Added Store.getsize #2426

TomAugspurger · 2024-10-21T12:36:50Z

One difference from Zarr v2, its getsize seemed to return -1 if the concrete backend didn't provide a getsize method. I think returning a "bad" integer like from a function that returns integers is dangerous. I've implemented a slow but correct default that just reads the object and calls len on the bytes.

[Description of PR]

TODO:

Add unit tests and/or doctests in docstrings
Add docstrings and API docs for any new/modified user-facing classes and functions
New/modified features documented in docs/tutorial.rst
Changes documented in docs/release.rst
GitHub Actions have all passed
Test coverage is 100% (Codecov passes)

Closes zarr-developers#2420

src/zarr/abc/store.py

d-v-b

this looks good, and I like the safe, slow default over returning -1

src/zarr/storage/remote.py

TomAugspurger · 2024-10-23T20:21:51Z

I might be confusing myself, but I think this implementation might not be what we want... I think what users want (like us in #2400) is the size of an Array in storage, not the size of a particular key. I guess we could do something like generate all the keys for a given array and then call store.getsize with each of those keys...

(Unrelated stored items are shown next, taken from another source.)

(** * BVV tournament scraper: a shallow embedding of [main.py]

    The development follows the layout of the program: Python values and
    dictionaries, the text codecs and the JSON layer behind
    [__dump_to_json] / [__load_from_json], the SHA-256 digest behind
    [__generate_uid_from_tournament], the console dialogue, the scraper,
    the mail notifier and the orchestrator [__parse_intro].  Effects
    (console, files, network) are threaded through an explicit world
    with an event trace. *)

From Stdlib Require Import String Ascii.
From Stdlib Require Import ZArith NArith List Bool Lia Arith Sorted Permutation.
Import ListNotations.

Set Warnings "-register-all".
Local Open Scope list_scope.

(** ** Python text

    A Python [str] is a sequence of code points.  ASCII literals are
    written with [u]; other characters are given by their code point. *)

Definition str := list N.

Definition u (s : string) : str :=
  map N_of_ascii (list_ascii_of_string s).

Fixpoint str_eqb (a b : str) : bool :=
  match a, b with
  | [], [] => true
  | x :: a', y :: b' => N.eqb x y && str_eqb a' b'
  | _, _ => false
  end.

(** Lexicographic order on code points, the order of [sorted] on [str]. *)
Fixpoint str_ltb (a b : str) : bool :=
  match a, b with
  | [], [] => false
  | [], _ :: _ => true
  | _ :: _, [] => false
  | x :: a', y :: b' =>
      if N.ltb x y then true
      else if N.ltb y x then false
      else str_ltb a' b'
  end.

Definition str_in (s : str) (l : list str) : bool := existsb (str_eqb s) l.

(** [''.join(l)] *)
Definition join (l : list str) : str := List.concat l.

(** [sep.join(l)] *)
Fixpoint join_with (sep : str) (l : list str) : str :=
  match l with
  | [] => []
  | [x] => x
  | x :: l' => x ++ sep ++ join_with sep l'
  end.

(** [str(n)] for a non-negative integer. *)
Fixpoint digits_fuel (fuel : nat) (n : N) (acc : str) : str :=
  match fuel with
  | O => acc
  | S f =>
      let acc' := (48 + n mod 10)%N :: acc in
      if (n <? 10)%N then acc' else digits_fuel f (n / 10)%N acc'
  end.

Definition str_of_N (n : N) : str := digits_fuel (S (N.to_nat (N.log2 n))) n [].

Definition str_of_Z (z : Z) : str :=
  if (z <? 0)%Z then 45%N :: str_of_N (Z.to_N (- z)) else str_of_N (Z.to_N z).

(** [s.lower()], on the ASCII letters; the program only compares the
    result with ASCII words ("yes", "y", "no", "n", "x"). *)
Definition lower_char (c : N) : N :=
  if ((65 <=? c) && (c <=? 90))%N then (c + 32)%N else c.

Definition lower (s : str) : str := map lower_char s.

(** The characters [str.strip()] removes: Unicode white space. *)
Definition is_space (c : N) : bool :=
  (((9 <=? c) && (c <=? 13)) || ((28 <=? c) && (c <=? 32))
   || (c =? 133) || (c =? 160) || (c =? 5760)
   || ((8192 <=? c) && (c <=? 8202))
   || (c =? 8232) || (c =? 8233) || (c =? 8239) || (c =? 8287)
   || (c =? 12288))%N.

Fixpoint lstrip (s : str) : str :=
  match s with
  | c :: s' => if is_space c then lstrip s' else s
  | [] => []
  end.

Definition strip (s : str) : str := rev (lstrip (rev (lstrip s))).

(** The ASCII decimal digits, and the number a string of them
    denotes. *)
Definition is_digit (c : N) : bool := ((48 <=? c) && (c <=? 57))%N.

Definition int_of_digits (s : str) : N :=
  fold_left (fun acc c => (10 * acc + (c - 48))%N) s 0%N.

(** ** Exceptions and results

    Only subclasses of [Exception] occur. *)

Inductive transport_failure :=
| ConnectionFailure (msg : str)
| AuthenticationFailure (msg : str)
| ProtocolFailure (msg : str).

Inductive exn :=
| KeyError (k : str)
| IndexError
| AttributeError
| TypeError
| ValueError
| EOFError
| NotImplementedError (msg : str)
| UnicodeEncodeError
| UnicodeDecodeError
| JSONDecodeError
| FileNotFoundError
| HTTPError
| SMTPError (f : transport_failure).

Inductive result (A : Type) :=
| Ok (a : A)
| Raise (e : exn).
Arguments Ok {A} a.
Arguments Raise {A} e.

Definition rbind {A B} (r : result A) (k : A -> result B) : result B :=
  match r with Ok a => k a | Raise e => Raise e end.

Definition is_ok {A} (r : result A) : bool :=
  match r with Ok _ => true | Raise _ => false end.

(** [str(e)], as printed by [f"An error occurred: {e}"]. *)
Definition transport_failure_msg (f : transport_failure) : str :=
  match f with
  | ConnectionFailure m | AuthenticationFailure m | ProtocolFailure m => m
  end.

Definition str_of_exn (e : exn) : str :=
  match e with
  | KeyError k => u "'" ++ k ++ u "'"
  | IndexError => u "list index out of range"
  | AttributeError => u "'NoneType' object has no attribute 'text'"
  | TypeError => u "unsupported operand"
  | ValueError => u "invalid literal for int() with base 10"
  | EOFError => u "EOF when reading a line"
  | NotImplementedError m => m
  | UnicodeEncodeError => u "'utf-8' codec can't encode character"
  | UnicodeDecodeError => u "codec can't decode byte"
  | JSONDecodeError => u "Expecting value"
  | FileNotFoundError => u "No such file or directory"
  | HTTPError => u "HTTP error"
  | SMTPError f => transport_failure_msg f
  end.

(** ** Python values and dictionaries

    A [dict] keeps its items in insertion order, with unique keys.  The
    flag of [PDict] tells a [defaultdict(dict)] from a plain [dict]. *)

Inductive pykey :=
| KInt (z : Z)
| KStr (s : str).

Definition pykey_eqb (a b : pykey) : bool :=
  match a, b with
  | KInt x, KInt y => Z.eqb x y
  | KStr x, KStr y => str_eqb x y
  | _, _ => false
  end.

Definition dict (V : Type) := list (pykey * V).

Section Dict.
Context {V : Type}.

Fixpoint dict_get (k : pykey) (d : dict V) : option V :=
  match d with
  | [] => None
  | (k', v) :: d' => if pykey_eqb k k' then Some v else dict_get k d'
  end.

(** [d[k] = v]: an existing key keeps its position. *)
Fixpoint dict_set (k : pykey) (v : V) (d : dict V) : dict V :=
  match d with
  | [] => [(k, v)]
  | (k', v') :: d' =>
      if pykey_eqb k k' then (k', v) :: d' else (k', v') :: dict_set k v d'
  end.

Definition dict_keys (d : dict V) : list pykey := map fst d.
Definition dict_values (d : dict V) : list V := map snd d.

Definition dict_mem (k : pykey) (d : dict V) : bool :=
  existsb (pykey_eqb k) (dict_keys d).

(** The invariant of a Python dictionary. *)
Definition wf_dict (d : dict V) : Prop := NoDup (dict_keys d).
End Dict.

Inductive pyval :=
| PNone
| PBool (b : bool)
| PInt (z : Z)
| PFloat (repr : str)
| PStr (s : str)
| PList (l : list pyval)
| PDict (dflt : bool) (items : list (pykey * pyval)).

(** [v[k]] *)
Definition py_getitem (v : pyval) (k : str) : result pyval :=
  match v with
  | PDict dflt items =>
      match dict_get (KStr k) items with
      | Some x => Ok x
      | None => if dflt then Ok (PDict false []) else Raise (KeyError k)
      end
  | _ => Raise TypeError
  end.

(** [v.values()] and [v.keys()] *)
Definition py_values (v : pyval) : result (list pyval) :=
  match v with
  | PDict _ items => Ok (dict_values items)
  | _ => Raise AttributeError
  end.

Definition py_keys (v : pyval) : result (list pykey) :=
  match v with
  | PDict _ items => Ok (dict_keys items)
  | _ => Raise AttributeError
  end.

(** [s in values] for a [str] [s]: a string equals only a string. *)
Definition str_in_values (s : str) (vs : list pyval) : bool :=
  existsb (fun v => match v with PStr s' => str_eqb s s' | _ => false end) vs.

(** ** Text codecs

    Files hold bytes.  [__dump_to_json] opens its file with
    [encoding='utf-8']; [__load_from_json] opens it with the platform's
    preferred encoding, which is UTF-8 on most systems and a legacy code
    page such as cp1252 on others. *)

Definition bytes := list N.

Inductive encoding :=
| UTF_8
| CP1252.

Definition is_surrogate (c : N) : bool := ((0xD800 <=? c) && (c <=? 0xDFFF))%N.

(** A code point UTF-8 can encode. *)
Definition is_scalar (c : N) : bool := (c <? 0x110000)%N && negb (is_surrogate c).

Definition utf8_encode_char (c : N) : result bytes :=
  (if c <? 0x80 then Ok [c]
   else if c <? 0x800 then Ok [0xC0 + c / 64; 0x80 + c mod 64]
   else if c <? 0x10000 then
     if is_surrogate c then Raise UnicodeEncodeError
     else Ok [0xE0 + c / 4096; 0x80 + (c / 64) mod 64; 0x80 + c mod 64]
   else if c <? 0x110000 then
     Ok [0xF0 + c / 262144; 0x80 + (c / 4096) mod 64;
         0x80 + (c / 64) mod 64; 0x80 + c mod 64]
   else Raise UnicodeEncodeError)%N.

(** [s.encode()] and [s.encode('utf-8')] *)
Fixpoint utf8_encode (s : str) : result bytes :=
  match s with
  | [] => Ok []
  | c :: s' =>
      rbind (utf8_encode_char c) (fun b =>
      rbind (utf8_encode s') (fun bs => Ok (b ++ bs)))
  end.

Definition is_cont (b : N) : bool := ((0x80 <=? b) && (b <=? 0xBF))%N.
Definition in_range (lo hi b : N) : bool := ((lo <=? b) && (b <=? hi))%N.

(** [b.decode('utf-8')], strict: no overlong forms, no surrogates,
    nothing above U+10FFFF. *)
Fixpoint utf8_decode (b : bytes) : result str :=
  match b with
  | [] => Ok []
  | b1 :: r1 =>
      if (b1 <? 0x80)%N then rbind (utf8_decode r1) (fun s => Ok (b1 :: s))
      else if in_range 0xC2 0xDF b1 then
        match r1 with
        | b2 :: r2 =>
            if is_cont b2 then
              rbind (utf8_decode r2) (fun s =>
                Ok (((b1 - 0xC0) * 64 + (b2 - 0x80))%N :: s))
            else Raise UnicodeDecodeError
        | _ => Raise UnicodeDecodeError
        end
      else if in_range 0xE0 0xEF b1 then
        match r1 with
        | b2 :: b3 :: r3 =>
            if in_range (if (b1 =? 0xE0)%N then 0xA0 else 0x80)
                        (if (b1 =? 0xED)%N then 0x9F else 0xBF) b2
               && is_cont b3 then
              rbind (utf8_decode r3) (fun s =>
                Ok (((b1 - 0xE0) * 4096 + (b2 - 0x80) * 64 + (b3 - 0x80))%N :: s))
            else Raise UnicodeDecodeError
        | _ => Raise UnicodeDecodeError
        end
      else if in_range 0xF0 0xF4 b1 then
        match r1 with
        | b2 :: b3 :: b4 :: r4 =>
            if in_range (if (b1 =? 0xF0)%N then 0x90 else 0x80)
                        (if (b1 =? 0xF4)%N then 0x8F else 0xBF) b2
               && is_cont b3 && is_cont b4 then
              rbind (utf8_decode r4) (fun s =>
                Ok (((b1 - 0xF0) * 262144 + (b2 - 0x80) * 4096
                     + (b3 - 0x80) * 64 + (b4 - 0x80))%N :: s))
            else Raise UnicodeDecodeError
        | _ => Raise UnicodeDecodeError
        end
      else Raise UnicodeDecodeError
  end.

(** The upper half of code page 1252, bytes 0x80 to 0x9F; five bytes
    are unassigned. *)
Definition cp1252_high : list (option N) :=
  [Some 0x20AC; None; Some 0x201A; Some 0x0192; Some 0x201E; Some 0x2026;
   Some 0x2020; Some 0x2021; Some 0x02C6; Some 0x2030; Some 0x0160;
   Some 0x2039; Some 0x0152; None; Some 0x017D; None;
   None; Some 0x2018; Some 0x2019; Some 0x201C; Some 0x201D; Some 0x2022;
   Some 0x2013; Some 0x2014; Some 0x02DC; Some 0x2122; Some 0x0161;
   Some 0x203A; Some 0x0153; None; Some 0x017E; Some 0x0178]%N.

Definition cp1252_decode_char (b : N) : result N :=
  if in_range 0x80 0x9F b then
    match nth (N.to_nat (b - 0x80)) cp1252_high None with
    | Some c => Ok c
    | None => Raise UnicodeDecodeError
    end
  else if (b <? 0x100)%N then Ok b
  else Raise UnicodeDecodeError.

Fixpoint cp1252_decode (b : bytes) : result str :=
  match b with
  | [] => Ok []
  | x :: b' =>
      rbind (cp1252_decode_char x) (fun c =>
      rbind (cp1252_decode b') (fun s => Ok (c :: s)))
  end.

Definition decode (enc : encoding) (b : bytes) : result str :=
  match enc with
  | UTF_8 => utf8_decode b
  | CP1252 => cp1252_decode b
  end.

(** ** SHA-256 ([hashlib.sha256], FIPS 180-4) on 32-bit words *)

Module SHA256.
Local Open Scope N_scope.

Definition w32 (x : N) : N := x mod 0x100000000.
Definition add32 (a b : N) : N := w32 (a + b).
Definition rotr (n x : N) : N := w32 (N.lor (N.shiftr x n) (N.shiftl x (32 - n))).
Definition not32 (x : N) : N := N.lxor x 0xFFFFFFFF.

Definition Ch (x y z : N) : N := N.lxor (N.land x y) (N.land (not32 x) z).
Definition Maj (x y z : N) : N :=
  N.lxor (N.lxor (N.land x y) (N.land x z)) (N.land y z).
Definition Sigma0 (x : N) : N := N.lxor (N.lxor (rotr 2 x) (rotr 13 x)) (rotr 22 x).
Definition Sigma1 (x : N) : N := N.lxor (N.lxor (rotr 6 x) (rotr 11 x)) (rotr 25 x).
Definition sigma0 (x : N) : N := N.lxor (N.lxor (rotr 7 x) (rotr 18 x)) (N.shiftr x 3).
Definition sigma1 (x : N) : N := N.lxor (N.lxor (rotr 17 x) (rotr 19 x)) (N.shiftr x 10).
Definition sample_world : World :=
  {| pg := sample_pg; mongo := sample_mongo; log := [] |}.

(** The sample world with a relational server that refuses connections,
    with one that fails every statement, and with a document server
    that fails every command. *)
Definition pg_down_world : World :=
  {| pg := {| Pg.connect_error := Some "could not connect to server";
              Pg.query_error := None;
              Pg.conversations := []; Pg.messages := [] |};
     mongo := sample_mongo; log := [] |}.

Definition pg_failing_world : World :=
  {| pg := {| Pg.connect_error := None;
              Pg.query_error := Some "relation does not exist";
              Pg.conversations := []; Pg.messages := [] |};
     mongo := sample_mongo; log := [] |}.

Definition mongo_failing_world : World :=
  {| pg := sample_pg;
     mongo := {| Mongo.client_error := None;
                 Mongo.command_error := Some "No servers found yet";
                 Mongo.collection := fun _ => [] |};
     log := [] |}.

(** A request with the given key and query string. *)
Definition sample_request (segments : list string) (key : string)
           (query : list (string * string)) : Request :=
  {| headers := [("Accept", "*/*"); ("X-API-Key", key)]; args := query;
     path := segments |}.

Definition good_key : string := API_KEY default_config.

(** ** The configuration at start-up *)

(** The value of a variable of the environment, when it is set. *)
Fixpoint environ_get (environ : list (string * string)) (name : string)
  : option string :=
  match environ with
  | [] => None
  | (k, v) :: rest => if String.eqb k name then Some v else environ_get rest name
  end.

(** [os.getenv(name, default)]. *)
Definition getenv (environ : list (string * string)) (name default : string)
  : string :=
  match environ_get environ name with
  | Some v => v
  | None => default
  end.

So maybe we do need this, since the store is knows (or can figure out) what bytes are actually stored for a given array. But we also need a bit on top of it to bring it to the array level.

d-v-b · 2024-10-23T20:24:23Z

I guess we could do something like generate all the keys for a given array and then call store.getsize with each of those keys...

In case you want to go this direction, this method is designed for exactly such a use case

jhamman · 2024-10-23T21:18:47Z

I'll throw an idea into the mix. We probably want two things:

Store.get_size(key: str) -> int
Store.get_size_dir(path: str) -> int

Of course, list_dir + get_size would be the same as get_size_dir but some stores will be able to provide a fast path for the dir size.

TomAugspurger · 2024-10-24T12:31:37Z

Thanks. Looking at how Icechunk would implement getsize is what prompted my question so I can se how a getsize_dir makes sense there.

Would you expect the size of metadata documents to show up in total for getsize_dir?

…size

TomAugspurger · 2024-10-24T16:07:07Z

I've pushed an update that adds a getsize_prefix, but am having second thoughts about whether this is worth adding to the API. It's not clear to me that a Store will always have a well-defined size for an array (things like references or store-level sharding complicate things), and so maybe it doesn't make sense to add it to the store interface.

paraseba · 2024-11-04T20:06:00Z

src/zarr/abc/store.py

+        Parameters
+        ----------
+        prefix : str
+            The prefix of the directory to measure.


Can we offer implementers the following in documentation?:

This function will be called by zarr using a prefix that is the path of a group, an array, or the root. Implementations can choose to do undefined behavior when that is not the case.

Sure... I was hoping we could somehow ensure that we don't call it with anything other than a group / array / root path, but users can directly use Store.getsize_prefix and they can do whatever.

LMK if you want any more specific guidance on what to do (e.g. raise a ValueError). I'm hesitant about trying to force required exceptions into an ABC / interface.

I'm hesitant about trying to force required exceptions into an ABC / interface.

And now I'm noticing that I've done exactly that in getsize, with requiring implementations to raise FileNotFoundError if the key isn't found :)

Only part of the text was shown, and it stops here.